J’ai perdu cette ligne, perdu ce fil, mais toujours me revient le souvenir de cette condition, de cette solitude où l’inquiétude n’avait pas sa place. De cette solitude, de ce cercle du soleil sur le sol où les poissons morts pourrissaient en ne laissant d’eux qu’un dessin de sel.
Nous étions là le dimanche, gamins, avec à la main nos cannes à pêche ou pendaient des godes*. Nous pensions que sous l’eau des bassins il y avait des antimondes où les Nazis survivaient dans leur base secrète tels des méduses toxiques. Et Soldats de l’Internationale, nous leur tirions dessus avec nos revolvers à amorces.
J’ai perdu ce fil tenu, perdu cette ligne de vie, mais pourtant me revient le souvenir d’un état, une sensation purement physique, pas un sentiment. Celle d’une solitude où l’inquiétude n’avait jamais sa place. Comme si les lieux avaient le pouvoir de pénétrer la chair, répandre au-dedans leur silence et leur manteau de douceur, leur distance, leur présence et leur caresse.
Nous étions là le dimanche, gamins, au faîte des mats de charges comme des araignées suspendus au dessus de vraquiers désertés par leur équipage. Nous les savions partis s’arsouiller dans un rade jusqu’à tomber raide.
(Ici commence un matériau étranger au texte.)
(* ===== verification/Locks.v ===== *)
(** The lock guards of the coroutine runtime, [unique_lock] and [shared_lock] of
    [src/cotamer/cotamer.hh] and [src/cotamer/cotamer_impl.hh], over the mutexes
    of [Mutex].

    Guards live at addresses and name a mutex, or none; a waiting guard is in the
    queue of its mutex by the address of its flag [owned_].  A call of a mutex
    sets flags of guards: the list [notified] of the mutex is written to the
    guards, and emptied, before the call returns.  The two classes have the same
    code; a guard says which it is.  Each mutex has a store of events to itself.
    Mutexes are not destroyed. *)

From S2P Require Import Prelude Events Mutex.
Import Handles.

Record guard := Guard { g_shared : bool; m_ : option nat; owned_ : bool }.

Record gstate (S : Type) := GState { locks : gmap nat (mutex S); guards : gmap nat guard }.
Arguments GState {S}.
Arguments locks {S}.
Arguments guards {S}.

(** The errors that the guards throw. *)
Inductive lock_errc := operation_not_permitted | resource_deadlock_would_occur.

(** What a call returns: nothing, an exception, the event of a request (null when
    the lock was had at once), a truth value, the mutex released. *)
Record mutex_event := MutexEvent { me_mutex : nat; me_event : option nat }.
Inductive outcome :=
  | Done
  | Throws (e : lock_errc)
  | Waits (e : mutex_event)
  | Got (b : bool)
  | Released (k : option nat).

Section Ops.
Context {S : Type} `{EventStore S}.
Implicit Types (st : gstate S).

(** [*notify = true], for each flag that a call of a mutex sets. *)
Fixpoint write_flags (xs : list nat) (gs : gmap nat guard) : option (gmap nat guard) :=
  match xs with
  | [] => Some gs
  | x :: xs => g ← gs !! x; write_flags xs (<[x := Guard (g_shared g) (m_ g) true]> gs)
  end.

Definition settle (k : nat) (m : mutex S) st : option (gstate S) :=
  gs ← write_flags (notified m) (guards st);
  Some (GState (<[k := Mutex (latch_ m) (waiters_ m) [] (store m) (holders m)]> (locks st)) gs).

Definition set_guard (x : nat) (g : guard) st : gstate S := GState (locks st) (<[x := g]> (guards st)).

(** The mutex called at [k]: a request, with the flag to set, a try, a release. *)
Definition mutex_lock (k : nat) (is_shared : bool) (notify : option nat) st : option (mutex_event * gstate S) :=
  m ← locks st !! k;
  r ← lock_impl m is_shared notify;
  st ← settle k r.2 st;
  Some (MutexEvent k r.1, st).

Definition mutex_try (k : nat) (is_shared : bool) st : option (bool * gstate S) :=
  m ← locks st !! k;
  let r := if is_shared then try_lock_shared m else try_lock m in
  Some (r.1, GState (<[k := r.2]> (locks st)) (guards st)).

Definition mutex_unlock (k : nat) (is_shared : bool) st : option (gstate S) :=
  m ← locks st !! k;
  m ← (if is_shared then unlock_shared m else unlock m);
  settle k m st.

(** * The guards *)

(** [if (owned_) m_->unlock()]. *)
Definition let_go (g : guard) st : option (gstate S) :=
  if owned_ g then k ← m_ g; mutex_unlock k (g_shared g) st else Some st.

Definition guard_deferred (sh : bool) (x k : nat) st : gstate S := set_guard x (Guard sh (Some k) false) st.
Definition guard_adopted (sh : bool) (x k : nat) st : gstate S := set_guard x (Guard sh (Some k) true) st.
Definition guard_tried (sh : bool) (x k : nat) st : option (gstate S) :=
  r ← mutex_try k sh st; Some (set_guard x (Guard sh (Some k) r.1) r.2).
Definition guard_empty (sh : bool) (x : nat) st : gstate S := set_guard x (Guard sh None false) st.

(** [std::exchange] of the fields of [y], left null. *)
Definition guard_moved (x y : nat) st : option (gstate S) :=
  g ← guards st !! y;
  Some (set_guard x g (set_guard y (Guard (g_shared g) None false) st)).

Definition guard_destroyed (x : nat) st : option (gstate S) :=
  g ← guards st !! x;
  st ← let_go g st;
  Some (GState (locks st) (delete x (guards st))).

Definition guard_assigned (x y : nat) st : option (gstate S) :=
  g ← guards st !! x;
  st ← let_go g st;
  guard_moved x y st.

Definition guard_swapped (x y : nat) st : option (gstate S) :=
  g ← guards st !! x;
  g' ← guards st !! y;
  Some (if negb (y =? x)%nat then set_guard y g (set_guard x g' st) else st).

Definition guard_lock (x : nat) st : option (outcome * gstate S) :=
  g ← guards st !! x;
  match m_ g with
  | None => Some (Throws operation_not_permitted, st)
  | Some k =>
      if owned_ g then Some (Throws resource_deadlock_would_occur, st)
      else r ← mutex_lock k (g_shared g) (Some x) st; Some (Waits r.1, r.2)
  end.

Definition guard_try_lock (x : nat) st : option (outcome * gstate S) :=
  g ← guards st !! x;
  match m_ g with
  | None => Some (Throws operation_not_permitted, st)
  | Some k =>
      if owned_ g then Some (Throws resource_deadlock_would_occur, st)
      else r ← mutex_try k (g_shared g) st; Some (Got r.1, set_guard x (Guard (g_shared g) (Some k) r.1) r.2)
  end.

Definition guard_unlock (x : nat) st : option (outcome * gstate S) :=
  g ← guards st !! x;
  if negb (owned_ g) then Some (Throws operation_not_permitted, st)
  else
    k ← m_ g;
    st ← mutex_unlock k (g_shared g) st;
    Some (Done, set_guard x (Guard (g_shared g) (Some k) false) st).

Definition guard_release (x : nat) st : option (outcome * gstate S) :=
  g ← guards st !! x;
  Some (Released (m_ g), set_guard x (Guard (g_shared g) None false) st).

(** * Steps

    The guards are used as [unique_lock] or [shared_lock] (the flag); a program
    may also call the mutex itself, and works on events in between. *)
Inductive guard_op :=
  | G_mutex (k : nat) (s : S)
  | G_empty (sh : bool) (x : nat)
  | G_deferred (sh : bool) (x k : nat)
  | G_tried (sh : bool) (x k : nat)
  | G_adopted (sh : bool) (x k : nat)
  | G_moved (x y : nat)
  | G_destroyed (x : nat)
  | G_assigned (x y : nat)
  | G_swapped (x y : nat)
  | G_lock (x : nat)
  | G_try_lock (x : nat)
  | G_unlock (x : nat)
  | G_release (x : nat)
  | G_raw_lock (k : nat) (sh : bool)
  | G_raw_try (k : nat) (sh : bool)
  | G_raw_unlock (k : nat) (sh : bool)
  | G_events (k : nat) (s : S).

Definition run_guard (op : guard_op) st : option (outcome * gstate S) :=
  match op with
  | G_mutex k s => Some (Done, GState (<[k := new_mutex s]> (locks st)) (guards st))
  | G_empty sh x => Some (Done, guard_empty sh x st)
  | G_deferred sh x k => Some (Done, guard_deferred sh x k st)
  | G_tried sh x k => pair Done <$> guard_tried sh x k st
  | G_adopted sh x k => Some (Done, guard_adopted sh x k st)
  | G_moved x y => pair Done <$> guard_moved x y st
  | G_destroyed x => pair Done <$> guard_destroyed x st
  | G_assigned x y => pair Done <$> guard_assigned x y st
  | G_swapped x y => pair Done <$> guard_swapped x y st
  | G_lock x => guard_lock x st
  | G_try_lock x => guard_try_lock x st
  | G_unlock x => guard_unlock x st
  | G_release x => guard_release x st
  | G_raw_lock k sh => r ← mutex_lock k sh None st; Some (Waits r.1, r.2)
  | G_raw_try k sh => r ← mutex_try k sh st; Some (Got r.1, r.2)
  | G_raw_unlock k sh => pair Done <$> mutex_unlock k sh st
  | G_events k s =>
      m ← locks st !! k;
      Some (Done, GState (<[k := Mutex (latch_ m) (waiters_ m) (notified m) s (holders m)]> (locks st)) (guards st))
  end.
End Ops.

(** * What a mutex grants

    A queue is labelled with what each entry asks for: the kind of lock and the
    flag to set. *)
Definition label : Type := bool * option nat.
Definition grant_all (h : nat * nat) (gl : list label) : nat * nat := foldl (λ h g, grant g.1 h) h gl.
Definition flags_of (gl : list label) : list nat := gl ≫= λ g, option_list g.2.
Definition held_as (sh : bool) (h : nat * nat) : nat := if sh then h.2 else h.1.

Section Grants.
Context {S : Type} `{!EventStore S} `{!EventLaws S}.
Implicit Types (m : mutex S) (ws : list (nat * option nat)).

Definition labels_in (s : S) ws : list label := (λ w, (default false (evs_shared s w.1), w.2)) <$> ws.
Definition labels m : list label := labels_in (store m) (waiters_ m).

(** [m'] has granted, in order, some of the first requests of [q], starting
    from the holders [h], and has the rest in its queue. *)
Definition served (q : list label) (h : nat * nat) m m' : Prop :=
  ∃ k gl, gl `sublist_of` take k q ∧ labels m' = drop k q ∧
    notified m' = notified m ++ flags_of gl ∧ holders m' = grant_all h gl.

Lemma labels_ext s s' ws : (∀ w, w ∈ ws → evs_shared s' w.1 = evs_shared s w.1) → labels_in s' ws = labels_in s ws.
Proof. intros H. apply list_fmap_ext. intros i w Hw. f_equal. rewrite H; [done|]. by eapply list_elem_of_lookup_2. Qed.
Nous étions là, et nous rêvions aux ventres de ces minéraliers débordants d’Ananas de silice et de mangues de Manganèse arrivés du Brésil.
J’ai perdu ce flux, perdu cette onde. Elle cerclait le monde dans son cerceau de lumière mais pourtant me revient le souvenir de sa présence. Pas son image mais son
odeur. Celle de la vase et ses secrets. Celle de l’écume iodée, mousse grisâtre qui collait aux mains. Celle des arcs-en-ciel du gazole à la surface de l’eau et qui dansait en maculant nos
torses. Celle de la rouille au goût âcre qui pelait l’échelle du quai, la rouille et la chevelure rousse qu’elle dessinait sur le granit.
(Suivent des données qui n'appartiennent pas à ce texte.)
Lemma known_ensure_all g ds d :
  contains d (known_docs_ (foldl ensure_doc g ds)) = true ↔
  d ∈ ds ∨ contains d (known_docs_ g) = true.
Proof.
  revert g. induction ds as [|x ds IH]; intros g; simpl; [rewrite elem_of_nil; tauto|].
  rewrite IH, elem_of_cons. unfold ensure_doc. simpl. rewrite !contains_true, find_emplace.
  destruct (find d (known_docs_ g)) as [[]|]; [naive_solver|]. case_if.
  - apply keqb_true in Ec as ->. naive_solver.
  - apply keqb_false in Ec. naive_solver.
Qed.

Lemma contains_keys {V} (d : txt) (m : smap txt V) : contains d m = true ↔ d ∈ keys m.
Proof.
  rewrite contains_true, <- not_eq_None_Some. rewrite find_None_keys.
  destruct (decide (d ∈ keys m)); tauto.
Qed.

(** ** Coherence without assumptions on the database *)

Lemma prefix_unchanged_versions ops fresh :
  prefix_unchanged ops fresh = true →
  co_version <$> ops = co_version <$> take (length ops) fresh.
Proof.
  revert fresh. induction ops as [|o ops IH]; intros [|f fresh] Hp; simpl in *; try done.
  apply andb_true_iff in Hp as [Hid Hp]. f_equal; [|by apply IH].
  unfold same_id in Hid. by bsimp.
Qed.

Lemma last_version_fmap ops ops' :
  co_version <$> ops = co_version <$> ops' → last_version ops = last_version ops'.
Proof.
  intros H. apply (f_equal last) in H. rewrite !fmap_last in H. unfold last_version.
  destruct (last ops), (last ops'); simpl in H; by simplify_eq.
Qed.

Lemma strip_versions ops : co_version <$> strip ops = co_version <$> ops.
Proof. unfold strip. by rewrite <- list_fmap_compose. Qed.

Lemma refresh_coherent c db doc_id : coherent c → coherent (refresh_ops_from_db c db doc_id).
Proof.
  intros [Ht Hv]. unfold refresh_ops_from_db. set (fresh := read_ops db doc_id).
  change (match last fresh with Some f => co_version f | None => 0 end) with (last_version fresh).
  case_if; [by case_if; split|].
  destruct ((_ <=? _)%nat && _) eqn:Ep.
  - apply andb_true_iff in Ep as [Hlen Hp]. apply prefix_unchanged_versions in Hp.
    pose proof (append_loop (client_labels_ c) (ops_ c) (text_ c) (drop (length (ops_ c)) fresh)) as Hl.
    destruct (foldl _ _ _) as [ops text]. destruct Hl as [Ho Hx].
    assert (Hlast : last_version ops = last_version fresh).
    { apply last_version_fmap. rewrite <- strip_versions, Ho, fmap_app, !strip_versions, Hp.
      by rewrite <- fmap_app, take_drop. }
    assert (Htext : text = reconstruct ops).
    { rewrite <- reconstruct_strip, Ho, <- strip_app, reconstruct_strip. unfold reconstruct.
      rewrite foldl_app, Hx, Ht. done. }
    case_if; split; simpl; try done. congruence.
  - split; simpl; [done|]. symmetry. apply last_version_fmap.
    by rewrite <- strip_versions, relabel_strip, strip_versions.
Qed.

Lemma note_client_label_coherent s h l : coherent s → coherent (note_client_label s h l).
Proof.
  intros [Ht Hv]. unfold note_client_label. case_if; [done|].
  match goal with |- context [?f <$> ops_ s] =>
    assert (Hs : strip (f <$> ops_ s) = strip (ops_ s)) end.
  { unfold strip. rewrite <- list_fmap_compose. apply list_fmap_ext. intros _ o _. simpl.
    by case_if. }
  split; simpl.
  - rewrite Ht. symmetry. by apply reconstruct_strip_eq.
  - rewrite Hv. symmetry. by apply last_strip_version.
Qed.

(** What happens to the cache of one document. *)
Inductive cache_event :=
  | poll_event (db : pancydb)
  | note_event (c : committed_op)
  | label_event (cid_hash : Z) (label : txt).

Definition cache_step (doc_id : txt) (c : per_doc_cache) (e : cache_event) : per_doc_cache :=
  match e with
  | poll_event db => refresh_cursors_from_db (refresh_ops_from_db c db doc_id) db doc_id
  | note_event o => note_committed c o
  | label_event h l => note_client_label c h l
  end.

Lemma cache_step_coherent d c e : coherent c → coherent (cache_step d c e).
Proof.
  intros H. destruct e; simpl.
  - destruct (refresh_cursors_ops (refresh_ops_from_db c db d) db d) as (Ho & Ht & Hv).
    destruct (refresh_coherent c db d H) as [Ht' Hv']. split; congruence.
  - by apply note_committed_coherent.
  - by apply note_client_label_coherent.
Qed.

(** * Properties *)

(** Whatever sequence of polls (against any databases), commits and labels a
    document's cache goes through, its text is the replay of its operations and
    its version that of the last one. *)
Theorem cache_always_coherent (doc_id : txt) (events : list cache_event) :
  let c := foldl (cache_step doc_id) empty_cache events in
  text_ c = reconstruct (ops_ c) ∧ version_ c = last_version (ops_ c).
Proof.
  intros c. cut (coherent c); [by intros []|]. subst c.
  induction events as [|e events IH] using rev_ind; [done|].
  rewrite foldl_app. by apply cache_step_coherent.
Qed.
Nous étions là le dimanche, gamins, et nous jetions par terre nos vêtements. Nous les roulions en boule avec une pierre dessus pour que le vent ne les emporte pas, puis nous sautions tous l’un après l’autre dans le bassin en criant plus fort que les cormorans. Et tout cela, tout cela entremêlé dans le matin des jours où il ne se passait rien.
Aujourd’hui dans l’entrepôt désert,
Un orchestre rouge se met à jouer des gouttes d’eau,
Une pièce de métal résonne.
Il y a des piliers de béton couverts de numéros, d’appels sans réponses, de slogans exsangues. Un carton dégueule des tracts mouillés.
«Solidarité ! Un cargo pour Cuba ! ».
Les bulldozers ne se donnent pas la peine de sonner à la porte.
Ils défoncent les murs et progressent dans l’obscurité du quai.
« En avant Camarades !
Un Nouveau Monde attend nos chants de Joie ! »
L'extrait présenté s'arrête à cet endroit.